Google: your mobile phone maker, and mobile service provider?

Eventually, every New Zealand household will have moved to digital TV, either through Sky or the rapidly expanding Freeview service backed by TVNZ and MediaWorks (TV3 & C4). Once that's happened, in a few years' time, they'll be an intriguing side effect:
the government will be able to auction off the UHF spectrum freed up by TVNZ and MediaWorks switching off their old analogue systems. It'll create a feeding frenzy of ISPs in search of some serious spectrum for wi-fi and wi-max broadband services.
In the US, where Congress has overseen an aggressive timetable for switching to standard digital and high definition digital broadcasting (good to see the boomers have their legislative priorities straight), they're already there. The government will auction the now useless (to TV broadcasters) UHF spectrum in January.
Google produced shockwaves when it said it was willing to place the minimum opening bid of $US4.6 billion.
The idea is that Google could use the spectrum to create a nationwide wi-fi/wimax network, which people could make calls over using any wi-fi handset - maybe even Google's rumoured gPhone, though it's still unclear whether that will be a piece of hardware, or a set of software services that sit on a partner's handset, such as the iPhone. Apple's hit mobile is currently locked into AT&T's network, but does have wi-fi to take advantage of a more open future. And former US Vice President/greenie/Nobel prize winner/all-round busy guy Al Gore sits on Apple's board and is a special advisor to Google's board, no doubt helping to facilitate the already close competition between the two companies on mobile versions of Google Earth and Google Maps for the iPhone.
When I was in the US last week, the big buzz was how far the traditional telephone companies would go to shut Google out. Some were saying the likes of AT&T, Verizon and Sprint (Telecom NZ's key technology partner) could bid as high as $US10 billion, $US15 billion or even $US20 billion.
Certainly, although the US telcos - like most around the world, including Telecom - are heaving with debt, they need to bid until it hurts.

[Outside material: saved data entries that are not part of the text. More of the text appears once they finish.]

Definition doDispatchDtxProtocolCommand (cmd : DtxProtocolCommand) (g : gid) (badGangs raiseError : bool)
    (dtxSegments : list Z) : proc qd bool :=
  match dtxSegments with
  | [] => ret true
  | _ =>
      results <- CdbDispatchDtxProtocolCommand cmd g badGangs dtxSegments;;
      match results with
      | None => if raiseError then raise ERROR else ret false
      | Some results =>
          let numOfFailed := length (filter (λ r, result_failed (DtxProtocolCommandToString cmd) r = true) results) in
          ret (Nat.eqb numOfFailed 0)
      end
  end.

Definition currentDtxDispatchProtocolCommand (cmd : DtxProtocolCommand) (raiseError : bool) : proc qd bool :=
  q <- get;;
  let badgang := bool_decide (q_state q = DTX_STATE_PREPARING) in
  doDispatchDtxProtocolCommand cmd (current_gid q) badgang raiseError (q_dtxSegments q).

(** All sessions end. *)
Definition DisconnectAndDestroyAllGangs : proc qd unit :=
  q <- get;; set_world (q_broadcasts q) (λ i, end_session (q_segs q i)).

(** *** The log *)

Definition XLogInsert (r : dtx_record) : proc qd unit :=
  q <- get;;
  match log_fates env (length (q_wal q)) with
  | Logged => append_wal r
  | PanicBefore => raise PANIC
  | PanicAfter => append_wal r;; raise PANIC
  end.
Lemma dispatch_to_gang_spec n cmd g gang w answers w' :
  dispatch_to_gang env n cmd g gang w = (answers, w') → NoDup gang → broadcast cmd g gang answers w w'.
Proof.
  revert w answers. induction gang as [|i gang IH]; intros w answers Hd Hnd; cbn [dispatch_to_gang] in Hd.
  { simplify_eq. split; [done|constructor]. }
  apply NoDup_cons in Hnd as [Hi Hnd].
  destruct (match fates env n i with NotDelivered => _ | AnswerLost => _ | Answered => _ end) as [a s] eqn:Ea.
  destruct (dispatch_to_gang env n cmd g gang (<[i:=s]> w)) as [answers' w2] eqn:Ed. simplify_eq.
  destruct (IH _ _ Ed Hnd) as [Hout Hin]. split.
  - intros j [Hj1 Hj2]%not_elem_of_cons. rewrite Hout by done. by rewrite fn_lookup_insert_ne.
  - assert (Hs : w' i = s) by by rewrite Hout, fn_lookup_insert. constructor.
    + rewrite Hs. unfold step. destruct (fates env n i); [simplify_eq; by left|simplify_eq; by right|].
      destruct (exec_mpp_dtx_protocol_command cmd g no_info (w i)) as [ok s'] eqn:E. by simplify_eq.
    + eapply Forall2_impl; [|intros j a' Hj; exact Hj].
      apply Forall2_same_length_lookup in Hin as [Hl Hin]. apply Forall2_same_length_lookup. split; [done|].
      intros k j a' Hj Ha'. specialize (Hin k j a' Hj Ha').
      rewrite fn_lookup_insert_ne in Hin; [done|]. intros ->. by apply Hi, list_elem_of_lookup_2 with k.
Qed.

(** A segment of the gang with its answer. *)
Lemma broadcast_in cmd g gang answers w w' i :
  broadcast cmd g gang answers w w' → i ∈ gang → ∃ a, a ∈ answers ∧ step cmd g a (w i) (w' i).
Proof.
  intros [_ Hf] [k Hk]%list_elem_of_lookup. destruct (Forall2_lookup_l _ _ _ _ _ Hf Hk) as (a & Ha & Hs).
  exists a. split; [by eapply list_elem_of_lookup_2|done].
Qed.

Lemma all_true_elem answers a : all_true answers = true → a ∈ answers → a = Some true.
Proof. unfold all_true. rewrite forallb_forall. intros Ha Hin%list_elem_of_In. by eapply bool_decide_eq_true_1, Ha. Qed.

Lemma any_lost_elem answers a : any_lost answers = false → a ∈ answers → a ≠ None.
Proof.
  unfold any_lost. intros Hl Hin ->. assert (existsb (λ a, bool_decide (a = None)) answers = true); [|congruence].
  apply existsb_exists. exists None. split; [by apply list_elem_of_In|done].
Qed.

(** The segments of the transaction are those the gang is made of. *)
Definition recorded q : Prop :=
  getgpsegmentCount env ≤ Z.of_nat (length (q_dtxSegments q)) ∨
  ∀ i, i ∈ q_dtxSegments q → 0 ≤ i ∧ bms_has (q_dtxSegmentsMap q) i = true.

Lemma add_gang_recorded gang map segs :
  (∀ i, i ∈ gang → 0 ≤ i ∧ bms_has map i = true) → add_gang gang map segs = Ok (map, segs).
Proof.
  induction gang as [|i gang IH]; intros Hg; [done|]. cbn [add_gang].
  destruct (Hg i) as [Hi Hh]; [by left|]. destruct (Z.eqb_spec i (-1)); [lia|].
  rewrite is_member_spec, Hh by done. cbn [mbind result_bind]. apply IH. intros j Hj. apply Hg. by right.
Qed.

(** What a broadcast does not touch. *)
Definition same_control q q' : Prop :=
  (q_state q', q_context q', q_dtxSegments q', q_dtxSegmentsMap q') =
    (q_state q, q_context q, q_dtxSegments q, q_dtxSegmentsMap q) ∧
  (q_gxid q', q_distribTimeStamp q', q_writerGangLost q', q_wal q') =
    (q_gxid q, q_distribTimeStamp q, q_writerGangLost q, q_wal q).

Lemma wp_addToGxactDtxSegments q Q :
  recorded q → Q (Ret tt) q → wp (addToGxactDtxSegments env (q_dtxSegments q)) Q q.
Proof.
  intros Hr HQ. unfold addToGxactDtxSegments. apply proc_bind, wp_get. cbn [next].
  destruct (isCurrentDtxActivated q); cbn [negb]; [|done].
  destruct (Z.leb_spec (getgpsegmentCount env) (Z.of_nat (length (q_dtxSegments q)))); [done|].
  destruct Hr as [?|Hr]; [lia|]. rewrite add_gang_recorded by done. apply wp_modify. by destruct q.
Qed.

Lemma no_failures cmd answers :
  length (filter (λ r, result_failed (DtxProtocolCommandToString cmd) r = true)
    ((λ _ : option bool, (true, DtxProtocolCommandToString cmd)) <$> answers)) = 0%nat.
Proof.
  induction answers as [|a answers IH]; [done|]. rewrite fmap_cons, filter_cons_False; [done|].
  unfold result_failed. rewrite prefix_refl. done.
Qed.

Lemma all_true_none_lost answers : all_true answers = true → any_lost answers = false.
Proof.
  intros Hall. apply not_true_iff_false. intros (a & Ha & Hn)%existsb_exists. apply list_elem_of_In in Ha.
  apply bool_decide_eq_true in Hn. apply (all_true_elem _ _ Hall) in Ha. congruence.
Qed.

(** A broadcast to any segments, while recording them changes nothing. *)
Lemma wp_doDispatch cmd g (badGangs raiseError : bool) gang q Q :
  (∀ n w, let q1 := (set_world (T := T) n w q).2 in addToGxactDtxSegments env gang q1 = (Ret tt, q1)) →
  NoDup gang → gang ≠ [] →
  (∀ q', same_control q q' → q_badPrepareGangs q' = q_badPrepareGangs q → q_segs q' = q_segs q →
     q_broadcasts q' = S (q_broadcasts q) → Q ERROR q') →
  (∀ q' answers, same_control q q' → q_broadcasts q' = S (q_broadcasts q) →
     broadcast cmd g gang answers (q_segs q) (q_segs q') →
     q_badPrepareGangs q' = q_badPrepareGangs q || (badGangs && any_lost answers) →
     Q (if all_true answers then Ret true else if raiseError then ERROR else Ret false) q') →
  wp (doDispatchDtxProtocolCommand env cmd g badGangs raiseError gang) Q q.
Proof.
  intros Hadd Hnd Hne Hgang Hbc. unfold doDispatchDtxProtocolCommand. destruct gang as [|i0 gang0] eqn:Hsegs; [done|].
  rewrite <- Hsegs in *. clear Hne. apply proc_bind. unfold CdbDispatchDtxProtocolCommand. apply proc_bind, wp_get. cbn [next].
  destruct (gang_fails env (q_broadcasts q)).
  { apply proc_bind, wp_modify. cbn [next]. apply wp_raise. cbn [next]. by apply Hgang. }
  destruct (dispatch_to_gang env (q_broadcasts q) cmd g gang (q_segs q)) as [answers w'] eqn:Ed.
  apply dispatch_to_gang_spec in Ed; [|done]. apply proc_bind, wp_modify. cbn [next]. apply proc_bind.
  unfold wp at 1. specialize (Hadd (S (q_broadcasts q)) w'). cbn zeta in Hadd. unfold set_world, modify in Hadd.
  cbn [snd] in Hadd. rewrite Hadd. cbn [fst snd]. clear Hadd.
  cbn [next]. fold (all_true answers). destruct (all_true answers) eqn:Hall.
  - apply proc_ret. cbn [next]. rewrite no_failures. apply proc_ret.
    assert (Hbc' := λ q', Hbc q' answers). clear Hbc. rename Hbc' into Hbc. rewrite Hall in Hbc.
    apply Hbc; [done|done|exact Ed|]. cbn [q_badPrepareGangs].
    rewrite (all_true_none_lost _ Hall). by rewrite andb_false_r, orb_false_r.
  - fold (any_lost answers). rewrite andb_comm. assert (Hbc' := λ q', Hbc q' answers). clear Hbc. rename Hbc' into Hbc.
    rewrite Hall in Hbc. apply proc_bind. destruct (badGangs && any_lost answers) eqn:Hbad.
    + apply wp_modify. cbn [next]. apply proc_ret. cbn [next].
      match goal with |- wp _ _ ?q2 => specialize (Hbc q2) end. rewrite orb_true_r in Hbc.
      destruct raiseError; by apply Hbc.
    + apply proc_ret. cbn [next]. apply proc_ret. cbn [next].
      match goal with |- wp _ _ ?q2 => specialize (Hbc q2) end. rewrite orb_false_r in Hbc.
      destruct raiseError; by apply Hbc.
Qed.

Lemma wp_dispatch cmd (raiseError : bool) q Q :
  recorded q → NoDup (q_dtxSegments q) → q_dtxSegments q ≠ [] →
  (∀ q', same_control q q' → q_badPrepareGangs q' = q_badPrepareGangs q → q_segs q' = q_segs q →
     q_broadcasts q' = S (q_broadcasts q) → Q ERROR q') →
  (∀ q' answers, same_control q q' → q_broadcasts q' = S (q_broadcasts q) →
     broadcast cmd (current_gid q) (q_dtxSegments q) answers (q_segs q) (q_segs q') →
     q_badPrepareGangs q' =
       q_badPrepareGangs q || (bool_decide (q_state q = DTX_STATE_PREPARING) && any_lost answers) →
     Q (if all_true answers then Ret true else if raiseError then ERROR else Ret false) q') →
  wp (currentDtxDispatchProtocolCommand env cmd raiseError) Q q.
Proof.
  intros Hrec Hnd Hne Hgang Hbc. unfold currentDtxDispatchProtocolCommand. apply proc_bind, wp_get. cbn [next].
  apply wp_doDispatch; try done. intros n w. cbn zeta.
  pose proof (wp_addToGxactDtxSegments (set_world (T := T) n w q).2
    (λ o q2, (o, q2) = (Ret tt, (set_world (T := T) n w q).2)) Hrec eq_refl) as Hw.
  unfold wp in Hw. by rewrite <- surjective_pairing in Hw.
Qed.
End Broadcast.

(** ** The phases of a transaction *)

Section Phases.
Context {T : Type} `{LocalTMLaws T} (env : environment).
(** The transaction and its segments. *)
Context (g : gid) (P : list Z).
Context (P_nodup : NoDup P) (P_nonempty : P ≠ [])
  (P_known : ∀ i, i ∈ P → i ∈ cdbcomponent_getCdbComponentsList env).
Implicit Types (q : qd T) (w : Z → segment T).

Definition uncommitted w : Prop :=
  (∀ i, ¬ is_committed g (w i)) ∧ (∀ i, i ∉ P → ¬ is_prepared g (w i)).
Definition clean w : Prop := ∀ i, ¬ is_committed g (w i) ∧ ¬ is_prepared g (w i).
Definition voted w : Prop :=
  (∀ i, i ∈ P → is_prepared g (w i) ∨ is_committed g (w i)) ∧
  (∀ i, i ∉ P → ¬ is_committed g (w i) ∧ ¬ is_prepared g (w i)).
Definition all_committed w : Prop :=
  (∀ i, i ∈ P → is_committed g (w i) ∧ ¬ is_prepared g (w i)) ∧
  (∀ i, i ∉ P → ¬ is_committed g (w i) ∧ ¬ is_prepared g (w i)).

(** Worlds that differ by ended sessions, pointwise. *)
Definition same_world w w' : Prop := ∀ i, same_seg (w i) (w' i).

Lemma same_world_end w : same_world w (λ i, end_session (w i)).
Proof. intros i. apply end_session_same. Qed.

Lemma same_world_views w w' i : same_world w w' →
  (is_prepared g (w' i) ↔ is_prepared g (w i)) ∧ (is_committed g (w' i) ↔ is_committed g (w i)).
Proof. intros Hw. split; [by apply same_seg_prepared|by apply same_seg_committed]. Qed.

#[global] Instance uncommitted_proper : Proper (same_world ==> impl) uncommitted.
Proof.
  intros w w' Hw [H1 H2]. split; intros i; destruct (same_world_views w w' i Hw) as [E1 E2];
    [rewrite E2; auto|rewrite E1; auto].
Qed.

#[global] Instance clean_proper : Proper (same_world ==> impl) clean.
Proof. intros w w' Hw H1 i. destruct (same_world_views w w' i Hw) as [E1 E2]. rewrite E1, E2. apply H1. Qed.
(* ===== verification/DtxRecoveryFacts.v ===== *)
(** * Distributed transactions: redo after a restart

    The redo of the log refines the set of transactions that are committed and not forgotten,
    directly or by way of the file that a server in utility mode writes. *)
From stdpp Require Import functions.
From S2P Require Import Prelude Proc Bytes Bitmapset DistributedSnapshot DtxContextInfo.
From S2P Require Import DtxContextInfoFacts Dtm DtmFacts DtmAtomic DtxRecovery.

(** ** The array *)

Abbreviation gids := (fmap (M := list) gl_gid).
Abbreviation array_has d h := (h ∈ gids (d_committedGxacts d)).

Lemma find_gid_Some g l n i :
  find_gid g l n = Some i → ∃ e, l !! (i - n)%nat = Some e ∧ gl_gid e = g ∧ (n ≤ i)%nat.
Proof.
  revert n. induction l as [|e l IH]; intros n; cbn [find_gid]; [done|]. case_bool_decide as Hg.
  - intros [= <-]. exists e. by rewrite Nat.sub_diag.
  - intros (e' & He & Hg' & Hle)%IH. exists e'. split_and!; [|done|lia].
    by replace (i - n)%nat with (S (i - S n)) by lia.
Qed.

Lemma find_gid_None g l n : find_gid g l n = None ↔ g ∉ gids l.
Proof.
  revert n. induction l as [|e l IH]; intros n; cbn [find_gid]; [set_solver|]. rewrite fmap_cons, not_elem_of_cons.
  case_bool_decide as Hg; [naive_solver|]. rewrite IH. naive_solver.
Qed.

Lemma remove_at_perm i l e : l !! i = Some e → e :: remove_at i l ≡ₚ l.
Proof.
  intros Hi. destruct l as [|x l _] using rev_ind; [done|]. unfold remove_at.
  rewrite length_app. cbn [length]. replace (length l + 1 - 1)%nat with (length l) by lia.
  destruct (Nat.eqb_spec i (length l)) as [->|Hne].
  - rewrite lookup_last in Hi. simplify_eq. rewrite take_app_length. by rewrite Permutation_app_comm.
  - apply lookup_lt_Some in Hi as Hlt. rewrite length_app in Hlt. cbn [length] in Hlt.
    rewrite lookup_last, insert_app_l, take_app_length' by (rewrite ?length_insert; lia).
    rewrite lookup_app_l in Hi by lia. apply list_elem_of_split_length in Hi as (l1 & l2 & -> & ->).
    rewrite insert_app_r_alt, Nat.sub_diag by lia. cbn. solve_Permutation.
Qed.
(* ===== verification/Clog.v ===== *)
(** * The commit log ([access/transam/clog.c], [access/clog.h])

    Two bits for each transaction id say whether it is in progress, committed, aborted, or a
    committed subtransaction whose parent has not ended.  The bits lie on pages that are kept by
    [Slru].  A transaction and its subtransactions may be on several pages; the routines that set
    their status take care that a reader never sees a part of the tree committed.

    A page is the list of its bytes.  Locks are left out: a routine runs while it holds them, and the
    statuses that are set are also listed in the order in which they are set ([cl_writes]), so that
    what is seen between them can be stated.  Commits are synchronous: the location of the commit
    record that is passed along is invalid and no location is kept for a page. *)
From S2P Require Import Prelude Proc DistributedSnapshot Slru.

Definition TRANSACTION_STATUS_IN_PROGRESS : Z := 0.
Definition TRANSACTION_STATUS_COMMITTED : Z := 1.
Definition TRANSACTION_STATUS_ABORTED : Z := 2.
Definition TRANSACTION_STATUS_SUB_COMMITTED : Z := 3.

Definition BootstrapTransactionId : Z := 1.
Definition FrozenTransactionId : Z := 2.

(** The size of a page, the number of shared buffers, the answers of the operating system to the
    requests of the two logs, whether the write-ahead log is being replayed; [clog_down]: the server
    goes down at the n-th record, before or after it is written. *)
Class TransamEnv := mkTransamEnv {
  BLCKSZ : Z;
  NBuffers : Z;
  clog_io : nat → io_answer;
  subtrans_io : nat → io_answer;
  tr_InRecovery : bool;
  tr_data_sync_retry : bool;
  clog_down : nat → option bool;
}.

Inductive clog_record := CLOG_ZEROPAGE (pageno : Z) | CLOG_TRUNCATE (pageno : Z).

Notation clog_page := (list Z).

Section Clog.
Context {env : TransamEnv}.

(** ** Ids, pages, bytes and bits *)

Definition CLOG_BITS_PER_XACT : Z := 2.
Definition CLOG_XACTS_PER_BYTE : Z := 4.
Definition CLOG_XACTS_PER_PAGE : Z := BLCKSZ * CLOG_XACTS_PER_BYTE.
Definition CLOG_XACT_BITMASK : Z := Z.shiftl 1 CLOG_BITS_PER_XACT - 1.

Definition TransactionIdToPage (xid : Z) : Z := xid / CLOG_XACTS_PER_PAGE.
Definition TransactionIdToPgIndex (xid : Z) : Z := xid mod CLOG_XACTS_PER_PAGE.
Definition TransactionIdToByte (xid : Z) : Z := TransactionIdToPgIndex xid / CLOG_XACTS_PER_BYTE.
Definition TransactionIdToBIndex (xid : Z) : Z := xid mod CLOG_XACTS_PER_BYTE.

Definition CLOGPagePrecedes (page1 page2 : Z) : bool :=
  let xid1 := u32 (u32 (page1 * CLOG_XACTS_PER_PAGE) + FirstNormalTransactionId) in
  let xid2 := u32 (u32 (page2 * CLOG_XACTS_PER_PAGE) + FirstNormalTransactionId) in
  TransactionIdPrecedes xid1 xid2.

#[global] Instance ClogCtl : SlruCtl clog_page :=
  mkSlruCtl clog_page (replicate (Z.to_nat BLCKSZ) 0) CLOGPagePrecedes clog_io tr_InRecovery tr_data_sync_retry.

Definition CLOGShmemBuffers : Z := Z.min 32 (Z.max 4 (NBuffers / 512)).

(** ** State *)

Record clog := mkClog {
  cl_slru : slru clog_page;
  cl_xlog : list clog_record;
  cl_inserts : nat;
  cl_writes : list (Z * Z);
}.

Definition set_cl_slru (s : slru clog_page) (d : clog) : clog := mkClog s (cl_xlog d) (cl_inserts d) (cl_writes d).
Definition note_write (xid status : Z) (d : clog) : clog :=
  mkClog (cl_slru d) (cl_xlog d) (cl_inserts d) (cl_writes d ++ [(xid, status)]).

Definition on_clog {A} (m : proc (slru clog_page) A) : proc clog A := λ d,
  let '(o, s) := m (cl_slru d) in (o, set_cl_slru s d).

Definition clog_insert (r : clog_record) : proc clog unit :=
  d <- get;;
  let keep b := mkClog (cl_slru d) (if b : bool then cl_xlog d ++ [r] else cl_xlog d) (S (cl_inserts d)) (cl_writes d) in
  match clog_down (cl_inserts d) with
  | None => modify (λ _, keep true)
  | Some written => modify (λ _, keep written);; raise PANIC
  end.

Definition CLOGShmemInit (fs : gmap Z (list clog_page)) (n : nat) (xlog : list clog_record) (inserts : nat) : clog :=
  mkClog (SimpleLruInit (Z.to_nat CLOGShmemBuffers) 0 fs n) xlog inserts [].

(** ** Setting the status *)

Definition status_in (byte bshift : Z) : Z := Z.land (Z.shiftr byte bshift) CLOG_XACT_BITMASK.

Definition set_status_in (byte bshift status : Z) : Z :=
  Z.lor (Z.land byte (Z.lnot (Z.shiftl (Z.shiftl 1 CLOG_BITS_PER_XACT - 1) bshift))) (Z.shiftl status bshift).

(** An access outside the page ends the server. *)
Definition get_byte (slotno : nat) (byteno : Z) : proc clog Z :=
  c <- on_clog (the_slot slotno);;
  match page_buffer c !! Z.to_nat byteno with Some byte => ret byte | None => raise PANIC end.

Definition TransactionIdSetStatusBit (xid status : Z) (slotno : nat) : proc clog unit :=
  let byteno := TransactionIdToByte xid in
  let bshift := TransactionIdToBIndex xid * CLOG_BITS_PER_XACT in
  byte <- get_byte slotno byteno;;
  let curval := status_in byte bshift in
  if InRecovery && (status =? TRANSACTION_STATUS_SUB_COMMITTED) && (curval =? TRANSACTION_STATUS_COMMITTED)
  then ret tt
  else
    on_clog (modify (set_slot slotno (λ c,
      with_buffer (<[Z.to_nat byteno := set_status_in byte bshift status]> (page_buffer c)) c)));;
    modify (note_write xid status).

Fixpoint set_status_bits (subxids : list Z) (status : Z) (slotno : nat) : proc clog unit :=
  match subxids with
  | [] => ret tt
  | xid :: subxids => TransactionIdSetStatusBit xid status slotno;; set_status_bits subxids status slotno
  end.

Definition TransactionIdSetPageStatus (xid : Z) (subxids : list Z) (status pageno : Z) : proc clog unit :=
  slotno <- on_clog (SimpleLruReadPage pageno true);;
  ((if TransactionIdIsValid xid then
      (if status =? TRANSACTION_STATUS_COMMITTED
       then set_status_bits subxids TRANSACTION_STATUS_SUB_COMMITTED slotno else ret tt);;
      TransactionIdSetStatusBit xid status slotno
    else ret tt);;
   set_status_bits subxids status slotno);;
  on_clog (modify (set_slot slotno (with_dirty true))).

(** The ids up to the first one on another page, and the rest. *)
Fixpoint split_page (pageno : Z) (xids : list Z) : list Z * list Z :=
  match xids with
  | [] => ([], [])
  | xid :: rest =>
      if TransactionIdToPage xid =? pageno
      then let '(ys, zs) := split_page pageno rest in (xid :: ys, zs) else ([], xids)
  end.

(** [fuel]: the number of ids. *)
Fixpoint set_pages (fuel : nat) (subxids : list Z) (status : Z) : proc clog unit :=
  match subxids with
  | [] => ret tt
  | xid :: _ =>
      match fuel with
      | O => raise PANIC
      | S fuel =>
          let pageno := TransactionIdToPage xid in
          let '(ys, zs) := split_page pageno subxids in
          TransactionIdSetPageStatus InvalidTransactionId ys status pageno;;
          set_pages fuel zs status
      end
  end.

Definition set_status_by_pages (subxids : list Z) (status : Z) : proc clog unit :=
  set_pages (length subxids) subxids status.

Definition TransactionIdSetTreeStatus (xid : Z) (subxids : list Z) (status : Z) : proc clog unit :=
  let pageno := TransactionIdToPage xid in
  let '(first, rest) := split_page pageno subxids in
  match rest with
  | [] => TransactionIdSetPageStatus xid subxids status pageno
  | _ =>
      (if status =? TRANSACTION_STATUS_COMMITTED
       then set_status_by_pages rest TRANSACTION_STATUS_SUB_COMMITTED else ret tt);;
      TransactionIdSetPageStatus xid first status pageno;;
      set_status_by_pages rest status
  end.

(** ** Reading the status *)

Definition TransactionIdGetStatus (xid : Z) : proc clog Z :=
  let pageno := TransactionIdToPage xid in
  let byteno := TransactionIdToByte xid in
  let bshift := TransactionIdToBIndex xid * CLOG_BITS_PER_XACT in
  slotno <- on_clog (SimpleLruReadPage_ReadOnly pageno);;
  byte <- get_byte slotno byteno;;
  ret (status_in byte bshift).

(** The ids from [xid] down, [n] of them: the first that has ended. *)
Fixpoint scan_status_down (slotno : nat) (n : nat) (xid : Z) : proc clog (option (Z * Z)) :=
  match n with
  | O => ret None
  | S n =>
      byte <- get_byte slotno (TransactionIdToByte xid);;
      let status := status_in byte (TransactionIdToBIndex xid * CLOG_BITS_PER_XACT) in
      if negb (status =? TRANSACTION_STATUS_IN_PROGRESS) then ret (Some (xid, status))
      else scan_status_down slotno n (xid - 1)
  end.

(** [rounds] bounds the number of pages. *)
Fixpoint scan_status_pages (rounds : nat) (highXid : Z) : proc clog (option (Z * Z)) :=
  match rounds with
  | O => raise PANIC
  | S rounds =>
      let pageno := TransactionIdToPage highXid in
      let lowXid := if u32 (pageno * CLOG_XACTS_PER_PAGE) =? InvalidTransactionId then FirstNormalTransactionId
                    else u32 (pageno * CLOG_XACTS_PER_PAGE) in
      found <- on_clog (SimpleLruDoesPhysicalPageExist pageno);;
      if negb found then ret None
      else
        slotno <- on_clog (SimpleLruReadPage pageno false);;
        r <- scan_status_down slotno (Z.to_nat (highXid - lowXid + 1)) highXid;;
        match r with
        | Some r => ret (Some r)
        | None => if lowXid =? FirstNormalTransactionId then ret None else scan_status_pages rounds (lowXid - 1)
        end
  end.

(** The new value of [*indexXid], and the status if one is found. *)
Definition CLOGScanForPrevStatus (rounds : nat) (indexXid : Z) : proc clog (Z * option Z) :=
  if indexXid =? InvalidTransactionId then ret (indexXid, None)
  else
    let highXid := u32 (indexXid - 1) in
    if highXid <? FirstNormalTransactionId then ret (indexXid, None)
    else
      r <- scan_status_pages rounds highXid;;
      match r with
      | Some (xid, status) => ret (xid, Some status)
      | None => ret (InvalidTransactionId, None)
      end.

(** [nextXid] of [ShmemVariableCache], which may not be there yet. *)
Definition CLOGTransactionIsOld (nextXid : option Z) (xid : Z) : bool :=
  match nextXid with
  | None => false
  | Some nextXid =>
      if nextXid <? xid then false
      else CLOGShmemBuffers / 2 <? (nextXid - xid) / CLOG_XACTS_PER_PAGE
  end.

(** ** Pages *)

Definition WriteZeroPageXlogRec (pageno : Z) : proc clog unit := clog_insert (CLOG_ZEROPAGE pageno).
Definition WriteTruncateXlogRec (pageno : Z) : proc clog unit := clog_insert (CLOG_TRUNCATE pageno).

Definition ZeroCLOGPage (pageno : Z) (writeXlog : bool) : proc clog nat :=
  slotno <- on_clog (SimpleLruZeroPage pageno);;
  (if writeXlog then WriteZeroPageXlogRec pageno else ret tt);;
  ret slotno.

Definition BootStrapCLOG : proc clog unit :=
  slotno <- ZeroCLOGPage 0 false;;
  on_clog (SimpleLruWritePage slotno).

Definition StartupCLOG (nextXid : Z) : proc clog unit :=
  on_clog (modify (set_latest_page_number (TransactionIdToPage nextXid))).

(** The rest of the byte and of the page is set to zero. *)
Definition trim_page (slotno : nat) (byteno bshift : Z) : proc clog unit :=
  byte <- get_byte slotno byteno;;
  on_clog (modify (set_slot slotno (λ c, with_dirty true (with_buffer
    (take (Z.to_nat byteno) (page_buffer c) ++ Z.land byte (Z.shiftl 1 bshift - 1) ::
     replicate (Z.to_nat (BLCKSZ - byteno - 1)) 0) c)))).

Definition TrimCLOG (nextXid : Z) : proc clog unit :=
  let pageno := TransactionIdToPage nextXid in
  on_clog (modify (set_latest_page_number pageno));;
  if negb (TransactionIdToPgIndex nextXid =? 0) then
    slotno <- on_clog (SimpleLruReadPage pageno false);;
    trim_page slotno (TransactionIdToByte nextXid) (TransactionIdToBIndex nextXid * CLOG_BITS_PER_XACT)
  else ret tt.

Definition ShutdownCLOG : proc clog unit := on_clog SimpleLruFlush.
Definition CheckPointCLOG : proc clog unit := on_clog SimpleLruFlush.

Definition ExtendCLOG (newestXact : Z) : proc clog unit :=
  if negb (TransactionIdToPgIndex newestXact =? 0) && negb (newestXact =? FirstNormalTransactionId) then ret tt
  else ZeroCLOGPage (TransactionIdToPage newestXact) true;; ret tt.

Definition TruncateCLOG (oldestXact : Z) : proc clog unit :=
  let cutoffPage := TransactionIdToPage oldestXact in
  d <- get;;
  if negb (scan_for_presence cutoffPage (cl_slru d)) then ret tt
  else
    WriteTruncateXlogRec cutoffPage;;
    on_clog (SimpleLruTruncate cutoffPage).

Definition clog_redo (r : clog_record) : proc clog unit :=
  match r with
  | CLOG_ZEROPAGE pageno =>
      slotno <- ZeroCLOGPage pageno false;;
      on_clog (SimpleLruWritePage slotno)
  | CLOG_TRUNCATE pageno =>
      on_clog (modify (set_latest_page_number pageno));;
      on_clog (SimpleLruTruncate pageno)
  end.
End Clog.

For Google has yet to announce what business model it would use for a wireless network. But you can be sure that the data would be free, as with the company's free metro wi-fi trial in San Francisco. And a hot US start-up called Pudding Media has already essayed a business model for mobile voice calls that it's easy to see Google following: calls from your cellphone are free, as long as you're willing for an advertiser's text message or picture to appear on your mobile during the call. Under this model, ads can appear on the screen of the person you're calling, too. That's pretty rude. But then again, cellphone calls are pretty expensive. I'd trade ads for freebies.
The next major spectrum auction in New Zealand is scheduled for December when the government will take bids for the 2.3GHz and 2.5GHz radio bands - both suitable for wi-max. However, the winning bidders will not have to rollout wireless broadband until between 2012 and 2016. The government calls this a use-it-or-lose it provision designed to speed things along. But in previous auctions, the winners have mainly just sat on spectrum, and it's easy to imagine that if they're allowed to bid, Telecom and Vodafone could buy spectrum and then simply park it for at least a couple of years to keep out Google, or any wireless upstart (Kordia has begun, rolling out a wi-fi/wi-max network, albeit very slowly). 2012 seems a very long way away.